Construction of Sizewell C nuclear plant moves a step closer


Development Consent Order was officially triggered after developers met conditions site

Emma Powel from the The Times states plans for the construction of a second new nuclear power plant in Britain have moved a step closer after a development consent order was officially triggered.

Sizewell C in Suffolk is expected to cost about £20 billion and could generate enough energy to power six million homes.

Building permission was granted in July 2022, but with conditions set before construction could start, including road surveys and the establishment of governance groups, which developers have now met.

However, a final investment decision on Sizewell C has not been taken and it is due by the end of this year. The development vehicle for the project is co-owned by the government and EDF, the French state-controlled energy group, but each hopes to reduce their stakes in the construction phase and they are seeking to bring in private investors.

The fundraising process, formally launched in September last year, is continuing. The government has committed £1.2 billion to support the development so far.

Andrew Bowie, the nuclear minister, who visited the site yesterday, said the start of construction was “a major milestone” for Sizewell C.

In 2022, Boris Johnson set out ambitions to build eight nuclear power stations by 2030, although at present Hinkley Point C is the only new nuclear plant under construction in Britain. The project has been much-delayed and is running over its budget.

In a nuclear “roadmap” last week, Rishi Sunak said that he was considering giving the go-ahead for the building of a third nuclear plant, but would give the green light to the project only once an investment decision had been made on Sizewell C.

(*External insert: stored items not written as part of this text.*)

Fixpoint fetch_sites (creds : list cred_answers) (acc : gmap string pb_Site) : fetched (gmap string pb_Site) :=
  match creds with
  | [] => Fetched acc
  | c :: creds =>
      match ListSites c with
      | Unimplemented => NotThere
      | Failed _ => fetch_sites creds acc
      | Answer r => fetch_sites creds (insert_all ((λ s, (ps_Id s, s)) <$> r) acc)
      end
  end.
(** The pointers that the maps of devices hold, of one company or of all. *)
Definition company_locs (cd : gmap Z nat) : list nat := (map_to_list cd).*2.
Definition all_locs (m : gmap Z (gmap Z nat)) : list nat := (map_to_list m).*2 ≫= company_locs.
Definition with_site (siteMap : gmap string pb_Site) (d : Device) : Device :=
  match Site d with
  | None => d
  | Some s => match siteMap !! ps_Id s with Some ds => d <| FullSite := Some ds |> | None => d end
  end.
Definition getSites (creds : list cred_answers) (s : KentikApi) : option error * KentikApi :=
  match fetch_sites creds ∅ with
  | Fetched siteMap => (None, s <| heap := foldr (alter (with_site siteMap)) (heap s) (all_locs (devices s)) |>)
  | NotThere => (None, s)
  | FetchErr err => (Some err, s)
  end.

Definition getDeviceInfoNew (g : Settings) (creds : list cred_answers) (s : KentikApi) : option error * KentikApi :=
  match fetch_devices (fullLoadCustoms g) creds [] with
  | FetchErr err => (Some err, s)
  | NotThere => (None, s)
  | Fetched ds =>
      getSites creds (s <| heap := heap s ++ ds |> <| devices := foldl place ∅ (numbered (length (heap s)) ds) |>)
  end.
Definition getSynthAndDeviceInfo (g : Settings) (now : Z) (creds : list cred_answers) (s : KentikApi) : option error * KentikApi :=
  let s := s <| lastSynth := Some now |> in
  match fetch_synth creds (∅, ∅, ∅) with
  | FetchErr err => (Some err, s)
  | NotThere => (None, s)
  | Fetched (tests, agents, ips) =>
      getDeviceInfoNew g creds (s <| synAgents := agents |> <| synAgentsByIP := ips |> <| synTests := tests |>)
  end.

(** [NewKentikApi], given a connection: an error of the first refresh is that of the start. *)
Definition NewKentikApi (g : Settings) (now : Z) (creds : list cred_answers) : error + KentikApi :=
  match getSynthAndDeviceInfo g now creds empty_api with (Some err, _) => inl err | (None, s) => inr s end.

(** [UpdateTests] starts a refresh when the last began long enough ago; [time] is never before the zero
    time of a client that has not refreshed. *)
Definition UpdateTests (config : option Config) (now : Z) (s : KentikApi) : KentikApi :=
  match config with
  | None => s
  | Some c =>
      if bool_decide (KentikCreds c = []) then s
      else match lastSynth s with
           | Some t => if now <? t + MIN_TIME_BETWEEN_SYNTH_CHECKS then s else s <| refreshes := S (refreshes s) |>
           | None => s <| refreshes := S (refreshes s) |>
           end
  end.
(* ===== verification/Meraki.v ===== *)
(** The Meraki extension of a device of SNMP (src/pkg/inputs/snmp/x/meraki/meraki.go): pages of answers and
    when a call is tried again, which organizations and networks are followed, what is asked at each poll,
    and the records that are made of the answers.

    What the service answers is given: for each call a list of pages and failures, in the order in which
    they come. JSON, regular expressions and the text of floating-point numbers are parameters; the order
    of a range is that of an oracle. The clients of single devices ([getDeviceClients]) are left out:
    [tasks_of_client] shows that no client that is made asks for them. *)
From Stdlib Require Import Floats.SpecFloat.
From S2P Require Import Prelude GoStrings.
From S2P Require Import Jchf.
From S2P Require Prom.
From S2P Require Nrm.
From S2P Require SnmpCounters.
Local Open Scope Z_scope.

Definition ControllerKey : string := "meraki_controller_name".
Definition MAX_TIMEOUT_RETRY : Z := 10.
Definition DEFAULT_TIMEOUT_RETRY : Z := 2.
Definition MaxRetriesGetOrgNetworks : Z := 3.
Definition DeviceCacheDuration : Z := 24 * 3600 * Second.
Definition UplinkBWCacheDuration : Z := 24 * 3600 * Second.
Definition DeviceStatusEnum : gmap string Z := list_to_map [("online", 1); ("alerting", 2); ("offline", 3); ("dormant", 0)].

(** ** Pages *)
(** What one call gives: the text of an error, or a payload with its links. *)
Inductive response (A : Type) := Failed (err : string) | Page (payload : A) (link : string).
Arguments Failed {A} err.
Arguments Page {A} payload link.
Definition status_429 (err : string) : bool := Contains err "(status 429)".
Definition status_400 (err : string) : bool := Contains err "(status 400)".

(** What is before the last [sep]. *)
Fixpoint cut_last (s sep : string) : option string :=
  match s with
  | EmptyString => None
  | String c t =>
      match cut_last t sep with
      | Some a => Some (String c a)
      | None => if HasPrefix s sep then Some EmptyString else None
      end
  end.
(** The submatch of the expression: what is between the first [startingAfter=] and the last [>;]. *)
Definition reLink (link : string) : option string := '(_, rest) ← Cut link "startingAfter="; cut_last rest ">;".
Fixpoint next_link (links : list string) : string :=
  match links with
  | [] => ""
  | link :: links =>
      if Contains link "rel=next" then match reLink link with Some l => l | None => next_link links end
      else next_link links
  end.
Definition getNextLink (linkSet : string) : string := next_link (Split linkSet ",").
Lemma failed_edit_load_leaves_edit_mode_witness :
  let p' := fst (ApiKeyForm.on_edit_click "3"
                   (ApiKeyForm.DetailResponse 500 (ApiKeyForm.Unparsable "Unexpected token"))
                   adding_page) in
  snd (ApiKeyForm.on_edit_click "3"
         (ApiKeyForm.DetailResponse 500 (ApiKeyForm.Unparsable "Unexpected token"))
         adding_page)
  = Some "Error loading API key for editing." /\
  ApiManagement.fields p' = ApiManagement.fields adding_page /\
  ApiManagement.formDisplay p' = "block" /\
  ApiManagement.tableBody p' = ApiManagement.tableBody adding_page /\
  ApiManagement.formTitle p' = "Edit API Key" /\
  ApiManagement.currentEditApiId p' = Some "3" /\
  forall entries, exists req,
    ApiManagement.on_submit (ApiManagement.currentEditApiId p') entries = Js.Sent req /\
    Js.method req = Js.PUT /\
    Js.url req = "/apis/" ++ "3".
Proof.
  exact (failed_edit_load_leaves_edit_mode blank_fields "3"
           (ApiKeyForm.DetailResponse 500 (ApiKeyForm.Unparsable "Unexpected token"))
           adding_page eq_refl eq_refl).
Defined.

(** ** api_management.js: what a submission carries *)

Lemma json_body_lookup (data : gmap string string) (k : string) :
  k <> "apiId" ->
  ApiManagement.json_body data !! k = Js.JString <$> data !! k.
Proof.
  intros Hk. unfold ApiManagement.json_body, Js.stringify.
  rewrite !lookup_fmap, lookup_delete_ne by congruence.
  destruct (data !! k); reflexivity.
Qed.

Lemma json_body_without_apiId (data : gmap string string) :
  ApiManagement.json_body data !! "apiId" = None.
Proof.
  unfold ApiManagement.json_body, Js.stringify.
  rewrite !lookup_fmap, lookup_delete_eq. reflexivity.
Qed.

(** X8. In create mode (no edit id, or an empty one) the form sends
    nothing and alerts "Secret Key is required for new API Key." when the
    secret is blank or missing; otherwise it sends a POST to [/apis/]
    whose body carries the secret as entered. *)
Theorem new_key_needs_a_secret
    (currentEditApiId : option string) (entries : list (string * string)) :
  ApiManagement.edit_mode currentEditApiId = false ->
  match Js.last_value "secret_key" entries with
  | Some secret =>
      if Js.truthy_string secret then
        exists req,
          ApiManagement.on_submit currentEditApiId entries = Js.Sent req /\
          Js.method req = Js.POST /\ Js.url req = "/apis/" /\
          Js.body req !! "secret_key" = Some (Js.JString secret)
      else ApiManagement.on_submit currentEditApiId entries
           = Js.Alerted "Secret Key is required for new API Key."
  | None => ApiManagement.on_submit currentEditApiId entries
            = Js.Alerted "Secret Key is required for new API Key."
  end.
Proof.
  intros Hmode.
  assert (Hcreate : ApiManagement.on_submit currentEditApiId entries
                    = if ApiManagement.secret_missing (Js.fromEntries entries)
                      then Js.Alerted "Secret Key is required for new API Key."
                      else Js.Sent {| Js.url := "/apis/"; Js.method := Js.POST;
                                      Js.body := ApiManagement.json_body
                                                   (Js.fromEntries entries) |}).
  { unfold ApiManagement.on_submit.
    destruct currentEditApiId as [i|]; [|reflexivity].
    cbn in Hmode. rewrite Hmode. reflexivity. }
  rewrite Hcreate. unfold ApiManagement.secret_missing.
  rewrite (fromEntries_lookup "secret_key").
  destruct (Js.last_value "secret_key" entries) as [secret|] eqn:Hsecret; [|reflexivity].
  destruct (Js.truthy_string secret); cbn [negb]; [|reflexivity].
  eexists. split; [reflexivity|]. repeat split. cbn [Js.body].
  rewrite json_body_lookup by discriminate.
  rewrite fromEntries_lookup, Hsecret. reflexivity.
Qed.

Lemma new_key_needs_a_secret_witness :
  (exists req,
     ApiManagement.on_submit None new_key_entries = Js.Sent req /\
     Js.method req = Js.POST /\ Js.url req = "/apis/" /\
     Js.body req !! "secret_key" = Some (Js.JString "s2")) /\
  ApiManagement.on_submit (Some EmptyString) edit_keeping_secret
  = Js.Alerted "Secret Key is required for new API Key.".
Proof.
  split.
  - exact (new_key_needs_a_secret None new_key_entries eq_refl).
  - exact (new_key_needs_a_secret (Some EmptyString) edit_keeping_secret eq_refl).
Defined.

The government has a target of increasing Britain’s nuclear capacity to 24 gigawatts by 2050, which at present stands at 5.9GW from five power stations, all of them owned by EDF. Four of those plants, capable of generating 4.7GW of power, are due to close by 2028, although the energy group said this month that it was considering extending the lifespan of the power stations.

Alison Downes, executive director of Stop Sizewell C, a campaign group, said: “We are shocked that the government has let loose the bulldozers at Sizewell C, when the finance for this deeply flawed project is, by their own admission, still months away.”